Definition rcr_long (d s : Z) : Flags Z :=
  let res := d in
  let cnt := s mod 33 in
  if negb (cnt =? 0) then
    c <- ACCESS_FLAG F_CF ;;
    let cf := if cnt =? 1 then Z.land d 0x1 else Z.land (Z.shiftr d (cnt - 1)) 0x1 in
    let ocf := if cnt =? 1 then Z.b2z c else 0 in
    let mask := u32 (Z.shiftl 1 (32 - cnt) - 1) in
    let res := Z.land (Z.shiftr d cnt) mask in
    let res := if negb (cnt =? 1) then Z.lor res (u32 (Z.shiftl d (33 - cnt))) else res in
    let res := if c : bool then Z.lor res (Z.shiftl 1 (32 - cnt)) else res in
    CONDITIONAL_SET_FLAG (nz cf) F_CF ;;
    (if cnt =? 1
     then CONDITIONAL_SET_FLAG (nz (XOR2 (ocf + Z.land (Z.shiftr d 30) 0x2))) F_OF
     else ret tt) ;;
    ret res
  else ret res.

(** ** Rotations *)

Definition rol_byte (d s : Z) : Flags Z :=
  let cnt := s mod 8 in
  res <- (if negb (cnt =? 0) then
            let res := u32 (Z.shiftl d cnt) in
            let mask := u32 (Z.shiftl 1 cnt - 1) in
            let res := Z.lor res (Z.land (Z.shiftr d (8 - cnt)) mask) in
            CONDITIONAL_SET_FLAG (nz (Z.land res 0x1)) F_CF ;;
            CONDITIONAL_SET_FLAG ((s =? 1) && nz (XOR2 (Z.land res 0x1 + Z.land (Z.shiftr res 6) 0x2))) F_OF ;;
            ret res
          else ret d) ;;
  (if negb (s =? 0) then CONDITIONAL_SET_FLAG (nz (Z.land res 0x1)) F_CF else ret tt) ;;
  ret (u8 res).

Definition rol_word (d s : Z) : Flags Z :=
  let cnt := s mod 16 in
  res <- (if negb (cnt =? 0) then
            let res := u32 (Z.shiftl d cnt) in
            let mask := u32 (Z.shiftl 1 cnt - 1) in
            let res := Z.lor res (Z.land (Z.shiftr d (16 - cnt)) mask) in
            CONDITIONAL_SET_FLAG (nz (Z.land res 0x1)) F_CF ;;
            CONDITIONAL_SET_FLAG ((s =? 1) && nz (XOR2 (Z.land res 0x1 + Z.land (Z.shiftr res 14) 0x2))) F_OF ;;
            ret res
          else ret d) ;;
  (if negb (s =? 0) then CONDITIONAL_SET_FLAG (nz (Z.land res 0x1)) F_CF else ret tt) ;;
  ret (u16 res).

Definition rol_long (d s : Z) : Flags Z :=
  let cnt := s mod 32 in
  res <- (if negb (cnt =? 0) then
            let res := u32 (Z.shiftl d cnt) in
            let mask := u32 (Z.shiftl 1 cnt - 1) in
            let res := Z.lor res (Z.land (Z.shiftr d (32 - cnt)) mask) in
            CONDITIONAL_SET_FLAG (nz (Z.land res 0x1)) F_CF ;;
            CONDITIONAL_SET_FLAG ((s =? 1) && nz (XOR2 (Z.land res 0x1 + Z.land (Z.shiftr res 30) 0x2))) F_OF ;;
            ret res
          else ret d) ;;
  (if negb (s =? 0) then CONDITIONAL_SET_FLAG (nz (Z.land res 0x1)) F_CF else ret tt) ;;
  ret res.

Definition ror_byte (d s : Z) : Flags Z :=
  let res := d in
  let cnt := s mod 8 in
  if negb (cnt =? 0) then
    let res := u32 (Z.shiftl d (8 - cnt)) in
    let mask := u32 (Z.shiftl 1 (8 - cnt) - 1) in
    let res := Z.lor res (Z.land (Z.shiftr d cnt) mask) in
    CONDITIONAL_SET_FLAG (nz (Z.land res 0x80)) F_CF ;;
    CONDITIONAL_SET_FLAG ((s =? 1) && nz (XOR2 (Z.shiftr res 6))) F_OF ;;
    ret (u8 res)
  else if negb (s =? 0) then
    CONDITIONAL_SET_FLAG (nz (Z.land res 0x80)) F_CF ;;
    ret (u8 res)
  else ret (u8 res).

Definition ror_word (d s : Z) : Flags Z :=
  let res := d in
  let cnt := s mod 16 in
  if negb (cnt =? 0) then
    let res := u32 (Z.shiftl d (16 - cnt)) in
    let mask := u32 (Z.shiftl 1 (16 - cnt) - 1) in
    let res := Z.lor res (Z.land (Z.shiftr d cnt) mask) in
    CONDITIONAL_SET_FLAG (nz (Z.land res 0x8000)) F_CF ;;
    CONDITIONAL_SET_FLAG ((s =? 1) && nz (XOR2 (Z.shiftr res 14))) F_OF ;;
    ret (u16 res)
  else if negb (s =? 0) then
    CONDITIONAL_SET_FLAG (nz (Z.land res 0x8000)) F_CF ;;
    ret (u16 res)
  else ret (u16 res).

Definition ror_long (d s : Z) : Flags Z :=
  let res := d in
  let cnt := s mod 32 in
  if negb (cnt =? 0) then
    let res := u32 (Z.shiftl d (32 - cnt)) in
    let mask := u32 (Z.shiftl 1 (32 - cnt) - 1) in
    let res := Z.lor res (Z.land (Z.shiftr d cnt) mask) in
    CONDITIONAL_SET_FLAG (nz (Z.land res 0x80000000)) F_CF ;;
    CONDITIONAL_SET_FLAG ((s =? 1) && nz (XOR2 (Z.shiftr res 30))) F_OF ;;
    ret res
  else if negb (s =? 0) then
    CONDITIONAL_SET_FLAG (nz (Z.land res 0x80000000)) F_CF ;;
    ret res
  else ret res.

(** ** Shifts *)

Definition shl_byte (d s : Z) : Flags Z :=
  if s <? 8 then
    let cnt := s mod 8 in
    res <- (if 0 <? cnt then
              let res := u32 (Z.shiftl d cnt) in
              let cf := Z.land d (Z.shiftl 1 (8 - cnt)) in
              CONDITIONAL_SET_FLAG (nz cf) F_CF ;;
              CONDITIONAL_SET_FLAG (Z.land res 0xff =? 0) F_ZF ;;
              CONDITIONAL_SET_FLAG (nz (Z.land res 0x80)) F_SF ;;
              CONDITIONAL_SET_FLAG (PARITY (Z.land res 0xff)) F_PF ;;
              ret res
            else ret d) ;;
    (if cnt =? 1 then
       cf <- ACCESS_FLAG F_CF ;;
       CONDITIONAL_SET_FLAG (xorb (Z.land res 0x80 =? 0x80) cf) F_OF
     else CLEAR_FLAG F_OF) ;;
    ret (u8 res)
  else
    let res := 0 in
    CONDITIONAL_SET_FLAG (nz (Z.land (u32 (Z.shiftl d (s - 1))) 0x80)) F_CF ;;
    CLEAR_FLAG F_OF ;;
    CLEAR_FLAG F_SF ;;
    SET_FLAG F_PF ;;
    SET_FLAG F_ZF ;;
    ret (u8 res).

Definition shl_word (d s : Z) : Flags Z :=
  if s <? 16 then
    let cnt := s mod 16 in
    res <- (if 0 <? cnt then
              let res := u32 (Z.shiftl d cnt) in
              let cf := Z.land d (Z.shiftl 1 (16 - cnt)) in
              CONDITIONAL_SET_FLAG (nz cf) F_CF ;;
              CONDITIONAL_SET_FLAG (Z.land res 0xffff =? 0) F_ZF ;;
              CONDITIONAL_SET_FLAG (nz (Z.land res 0x8000)) F_SF ;;
              CONDITIONAL_SET_FLAG (PARITY (Z.land res 0xff)) F_PF ;;
              ret res
            else ret d) ;;
    (if cnt =? 1 then
       cf <- ACCESS_FLAG F_CF ;;
       CONDITIONAL_SET_FLAG (xorb (Z.land res 0x8000 =? 0x8000) cf) F_OF
     else CLEAR_FLAG F_OF) ;;
    ret (u16 res)
  else
    let res := 0 in
    CONDITIONAL_SET_FLAG (nz (Z.land (u32 (Z.shiftl d (s - 1))) 0x8000)) F_CF ;;
    CLEAR_FLAG F_OF ;;
    CLEAR_FLAG F_SF ;;
    SET_FLAG F_PF ;;
    SET_FLAG F_ZF ;;
    ret (u16 res).

Definition shl_long (d s : Z) : Flags Z :=
  if s <? 32 then
    let cnt := s mod 32 in
    res <- (if 0 <? cnt then
              let res := u32 (Z.shiftl d cnt) in
              let cf := Z.land d (Z.shiftl 1 (32 - cnt)) in
              CONDITIONAL_SET_FLAG (nz cf) F_CF ;;
              CONDITIONAL_SET_FLAG (Z.land res 0xffffffff =? 0) F_ZF ;;
              CONDITIONAL_SET_FLAG (nz (Z.land res 0x80000000)) F_SF ;;
              CONDITIONAL_SET_FLAG (PARITY (Z.land res 0xff)) F_PF ;;
              ret res
            else ret d) ;;
    (if cnt =? 1 then
       cf <- ACCESS_FLAG F_CF ;;
       CONDITIONAL_SET_FLAG (xorb (Z.land res 0x80000000 =? 0x80000000) cf) F_OF
     else CLEAR_FLAG F_OF) ;;
    ret res
  else
    let res := 0 in
    CONDITIONAL_SET_FLAG (nz (Z.land (u32 (Z.shiftl d (s - 1))) 0x80000000)) F_CF ;;
    CLEAR_FLAG F_OF ;;
    CLEAR_FLAG F_SF ;;
    SET_FLAG F_PF ;;
    SET_FLAG F_ZF ;;
    ret res.

Definition shr_byte (d s : Z) : Flags Z :=
  if s <? 8 then
    let cnt := s mod 8 in
    res <- (if 0 <? cnt then
              let cf := Z.land d (Z.shiftl 1 (cnt - 1)) in
              let res := Z.shiftr d cnt in
              CONDITIONAL_SET_FLAG (nz cf) F_CF ;;
              CONDITIONAL_SET_FLAG (Z.land res 0xff =? 0) F_ZF ;;
              CONDITIONAL_SET_FLAG (nz (Z.land res 0x80)) F_SF ;;
              CONDITIONAL_SET_FLAG (PARITY (Z.land res 0xff)) F_PF ;;
              ret res
            else ret d) ;;
    (if cnt =? 1
     then CONDITIONAL_SET_FLAG (nz (XOR2 (Z.shiftr res 6))) F_OF
     else CLEAR_FLAG F_OF) ;;
    ret (u8 res)
  else
    let res := 0 in
    CONDITIONAL_SET_FLAG (nz (Z.land (Z.shiftr d (s - 1)) 0x1)) F_CF ;;
    CLEAR_FLAG F_OF ;;
    CLEAR_FLAG F_SF ;;
    SET_FLAG F_PF ;;
    SET_FLAG F_ZF ;;
    ret (u8 res).

Definition shr_word (d s : Z) : Flags Z :=
  if s <? 16 then
    let cnt := s mod 16 in
    res <- (if 0 <? cnt then
              let cf := Z.land d (Z.shiftl 1 (cnt - 1)) in
              let res := Z.shiftr d cnt in
              CONDITIONAL_SET_FLAG (nz cf) F_CF ;;
              CONDITIONAL_SET_FLAG (Z.land res 0xffff =? 0) F_ZF ;;
              CONDITIONAL_SET_FLAG (nz (Z.land res 0x8000)) F_SF ;;
              CONDITIONAL_SET_FLAG (PARITY (Z.land res 0xff)) F_PF ;;
              ret res
            else ret d) ;;
    (if cnt =? 1
     then CONDITIONAL_SET_FLAG (nz (XOR2 (Z.shiftr res 14))) F_OF
     else CLEAR_FLAG F_OF) ;;
    ret (u16 res)
  else
    let res := 0 in
    CLEAR_FLAG F_CF ;;
    CLEAR_FLAG F_OF ;;
    SET_FLAG F_ZF ;;
    CLEAR_FLAG F_SF ;;
    CLEAR_FLAG F_PF ;;
    ret (u16 res).
(* ===== verification/X86Machine.v ===== *)
(** * The machine of the x86 emulator

    [x86_common/x86emu/x86emu/regs.h] (the register file and its overlapping
    8-, 16- and 32-bit names), the memory and port functions the emulator calls
    through pointers ([X86EMU_setupMemFuncs], [X86EMU_setupPioFuncs] in
    [sys.c]) as the interface [Sys], and the functions [Bios.cc] installs
    ([rdb] to [wrl]) as an instance of it.  The port instructions of [Bios.cc]
    are inline assembly; what they reach, the hardware, is a parameter. *)
From Stdlib Require Import ZArith Lia List Bool.
From S2P Require Import Prelude X86Flags.
Import ListNotations.
Local Open Scope Z_scope.
Local Open Scope state_scope.

(** ** Registers *)

(** The registers kept in an [i386_general_register]: EAX to EDX, then those of
    [i386_special_regs]. *)
Inductive greg := rA | rB | rC | rD | rSP | rBP | rSI | rDI | rIP.

Inductive sreg := CS | DS | SS | ES | FS | GS.

Scheme Equality for greg.
Scheme Equality for sreg.

Record X86EMU_regs := {
  gen : greg -> Z;
  seg : sreg -> Z;
  R_FLG : Z;
  mode : Z;
  intr : Z;
  intno : Z;
  debug : Z
}.

(** The 16-bit and the two 8-bit members of the union [i386_general_register],
    read and written. *)
Definition x_of (e : Z) : Z := u16 e.
Definition l_of (e : Z) : Z := u8 e.
Definition h_of (e : Z) : Z := u8 (Z.shiftr e 8).
Definition x_set (e v : Z) : Z := Z.lor (Z.ldiff e 0xFFFF) (u16 v).
Definition l_set (e v : Z) : Z := Z.lor (Z.ldiff e 0xFF) (u8 v).
Definition h_set (e v : Z) : Z := Z.lor (Z.ldiff e 0xFF00) (Z.shiftl (u8 v) 8).

(** ** The interface to memory and ports *)

Class Sys (W : Type) := {
  sys_rdb : Z -> W -> Z;
  sys_rdw : Z -> W -> Z;
  sys_rdl : Z -> W -> Z;
  sys_wrb : Z -> Z -> W -> W;
  sys_wrw : Z -> Z -> W -> W;
  sys_wrl : Z -> Z -> W -> W;
  sys_inb : Z -> W -> Z * W;
  sys_inw : Z -> W -> Z * W;
  sys_inl : Z -> W -> Z * W;
  sys_outb : Z -> Z -> W -> W;
  sys_outw : Z -> Z -> W -> W;
  sys_outl : Z -> Z -> W -> W
}.

(** Little-endian composition of the bytes at [a]. *)
Definition le16 (b : Z -> Z) (a : Z) : Z := b a + 2 ^ 8 * b (a + 1).
Definition le32 (b : Z -> Z) (a : Z) : Z := le16 b a + 2 ^ 16 * le16 b (a + 2).

(** What the emulator relies on: the memory is bytes, read and written little
    end first. *)
Class SysMemory (W : Type) `{Sys W} := {
  byte_at : W -> Z -> Z;
  byte_at_range : forall w a, in_word 8 (byte_at w a);
  rdb_bytes : forall a w, sys_rdb a w = byte_at w a;
  rdw_bytes : forall a w, sys_rdw a w = le16 (byte_at w) a;
  rdl_bytes : forall a w, sys_rdl a w = le32 (byte_at w) a;
  wrb_bytes : forall a v w b, byte_at (sys_wrb a v w) b =
    if b =? a then wrap 8 v else byte_at w b;
  wrw_bytes : forall a v w b, byte_at (sys_wrw a v w) b =
    if in_range a 2 b then wrap 8 (Z.shiftr v (8 * (b - a))) else byte_at w b;
  wrl_bytes : forall a v w b, byte_at (sys_wrl a v w) b =
    if in_range a 4 b then wrap 8 (Z.shiftr v (8 * (b - a))) else byte_at w b
}.

(** ** The functions of Bios.cc *)

Section Bios.

(** The devices behind the ports. *)
Context {P : Type}.
Variables (port_in : Z -> Z -> P -> Z * P) (port_out : Z -> Z -> Z -> P -> P).

Record bios_world := { ram : mem; ports : P }.

(** The bytes of a [u16] or [u32] access through a pointer. *)
Definition ram_byte (m : mem) (a : Z) : Z := u8 (m a).

Definition rdb (addr : Z) (w : bios_world) : Z := ram_byte (ram w) addr.
Definition rdw (addr : Z) (w : bios_world) : Z := le16 (ram_byte (ram w)) addr.
Definition rdl (addr : Z) (w : bios_world) : Z := le32 (ram_byte (ram w)) addr.

Definition store_bytes (n addr val : Z) (w : bios_world) : bios_world :=
  {| ram := fun b => if in_range addr n b then u8 (Z.shiftr val (8 * (b - addr))) else ram w b;
     ports := ports w |}.

Definition wrb (addr val : Z) (w : bios_world) : bios_world := store_bytes 1 addr val w.
Definition wrw (addr val : Z) (w : bios_world) : bios_world := store_bytes 2 addr val w.
Definition wrl (addr val : Z) (w : bios_world) : bios_world := store_bytes 4 addr val w.

Definition port_read (n addr : Z) (w : bios_world) : Z * bios_world :=
  let (v, p) := port_in n addr (ports w) in (v, {| ram := ram w; ports := p |}).

Definition port_write (n addr val : Z) (w : bios_world) : bios_world :=
  {| ram := ram w; ports := port_out n addr val (ports w) |}.

#[global] Instance bios_sys : Sys bios_world := {
  sys_rdb := rdb; sys_rdw := rdw; sys_rdl := rdl;
  sys_wrb := wrb; sys_wrw := wrw; sys_wrl := wrl;
  sys_inb := port_read 1; sys_inw := port_read 2; sys_inl := port_read 4;
  sys_outb := port_write 1; sys_outw := port_write 2; sys_outl := port_write 4
}.

Lemma store_bytes_byte n addr val w b :
  ram_byte (ram (store_bytes n addr val w)) b =
  if in_range addr n b then wrap 8 (Z.shiftr val (8 * (b - addr))) else ram_byte (ram w) b.
Proof. unfold ram_byte, store_bytes, u8; cbn [ram]. destruct (in_range addr n b); [apply wrap_idem|reflexivity]. Qed.

#[global, refine] Instance bios_memory : SysMemory bios_world := {
  byte_at := fun w => ram_byte (ram w)
}.
Proof.
  - intros w a. now apply wrap_range.
  - reflexivity.
  - reflexivity.
  - reflexivity.
  - intros a v w b. unfold sys_wrb; cbn [bios_sys]. unfold wrb. rewrite store_bytes_byte.
    destruct (in_range_spec a 1 b); destruct (Z.eqb_spec b a); try lia. subst. now rewrite Z.sub_diag, Z.mul_0_r, Z.shiftr_0_r.
  - intros a v w b. apply store_bytes_byte.
  - intros a v w b. apply store_bytes_byte.
Defined.

End Bios.

(** ** The emulator state *)

Record Emu (W : Type) := { x86 : X86EMU_regs; world : W }.
Arguments x86 {W} _.
Arguments world {W} _.
Arguments Build_Emu {W} _ _.

Definition upd_gen (m : X86EMU_regs) (r : greg) (v : Z) : X86EMU_regs :=
  {| gen := fun r' => if greg_beq r' r then v else gen m r'; seg := seg m; R_FLG := R_FLG m;
     mode := mode m; intr := intr m; intno := intno m; debug := debug m |}.
Definition upd_seg (m : X86EMU_regs) (r : sreg) (v : Z) : X86EMU_regs :=
  {| gen := gen m; seg := fun r' => if sreg_beq r' r then v else seg m r'; R_FLG := R_FLG m;
     mode := mode m; intr := intr m; intno := intno m; debug := debug m |}.
Definition upd_FLG (m : X86EMU_regs) (v : Z) : X86EMU_regs :=
  {| gen := gen m; seg := seg m; R_FLG := v; mode := mode m; intr := intr m; intno := intno m;
     debug := debug m |}.
Definition upd_mode (m : X86EMU_regs) (v : Z) : X86EMU_regs :=
  {| gen := gen m; seg := seg m; R_FLG := R_FLG m; mode := v; intr := intr m; intno := intno m;
     debug := debug m |}.
Definition upd_intr (m : X86EMU_regs) (i n : Z) : X86EMU_regs :=
  {| gen := gen m; seg := seg m; R_FLG := R_FLG m; mode := mode m; intr := i; intno := n;
     debug := debug m |}.
Definition upd_debug (m : X86EMU_regs) (v : Z) : X86EMU_regs :=
  {| gen := gen m; seg := seg m; R_FLG := R_FLG m; mode := mode m; intr := intr m; intno := intno m;
     debug := v |}.

(** A computation on the emulator state. *)
Definition Run (W A : Type) : Type := State (Emu W) A.

Section Access.
Context {W : Type} {sys : Sys W}.
Local Abbreviation X := (Run W).

Definition get {A} (f : X86EMU_regs -> A) : X A := fun s => (f (x86 s), s).
Definition put (f : X86EMU_regs -> X86EMU_regs) : X unit :=
  fun s => (tt, {| x86 := f (x86 s); world := world s |}).

(** A flag operation of [prim_ops.c], run on [M.x86.R_FLG]. *)
Definition on_flags {A} (m : Flags A) : X A :=
  fun s => let (a, FLG) := m (R_FLG (x86 s)) in
           (a, {| x86 := upd_FLG (x86 s) FLG; world := world s |}).

(** [M.x86.R_EAX], [R_AX], [R_AL], [R_AH] and their like. *)
Definition e_reg (r : greg) : X Z := get (fun m => gen m r).
Definition x_reg (r : greg) : X Z := get (fun m => x_of (gen m r)).
Definition l_reg (r : greg) : X Z := get (fun m => l_of (gen m r)).
Definition h_reg (r : greg) : X Z := get (fun m => h_of (gen m r)).
Definition s_reg (r : sreg) : X Z := get (fun m => seg m r).
Definition set_e (r : greg) (v : Z) : X unit := put (fun m => upd_gen m r (u32 v)).
Definition set_x (r : greg) (v : Z) : X unit := put (fun m => upd_gen m r (x_set (gen m r) v)).
Definition set_l (r : greg) (v : Z) : X unit := put (fun m => upd_gen m r (l_set (gen m r) v)).
Definition set_h (r : greg) (v : Z) : X unit := put (fun m => upd_gen m r (h_set (gen m r) v)).
Definition set_s (r : sreg) (v : Z) : X unit := put (fun m => upd_seg m r (u16 v)).

Definition set_mode (f : Z -> Z) : X unit := put (fun m => upd_mode m (f (mode m))).

Definition load (f : Z -> W -> Z) (addr : Z) : X Z := fun s => (f (u32 addr) (world s), s).
Definition store (f : Z -> Z -> W -> W) (addr val : Z) : X unit :=
  fun s => (tt, {| x86 := x86 s; world := f (u32 addr) val (world s) |}).
Definition input (f : Z -> W -> Z * W) (port : Z) : X Z :=
  fun s => let (v, w) := f port (world s) in (v, {| x86 := x86 s; world := w |}).
Definition output (f : Z -> Z -> W -> W) (port val : Z) : X unit :=
  fun s => (tt, {| x86 := x86 s; world := f port val (world s) |}).

End Access.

PROBLEM DESCRIPTION → For every line in the records above that holds "Scope", add one, and report the sum alone.

REPLY TO THE EXERCISE → 2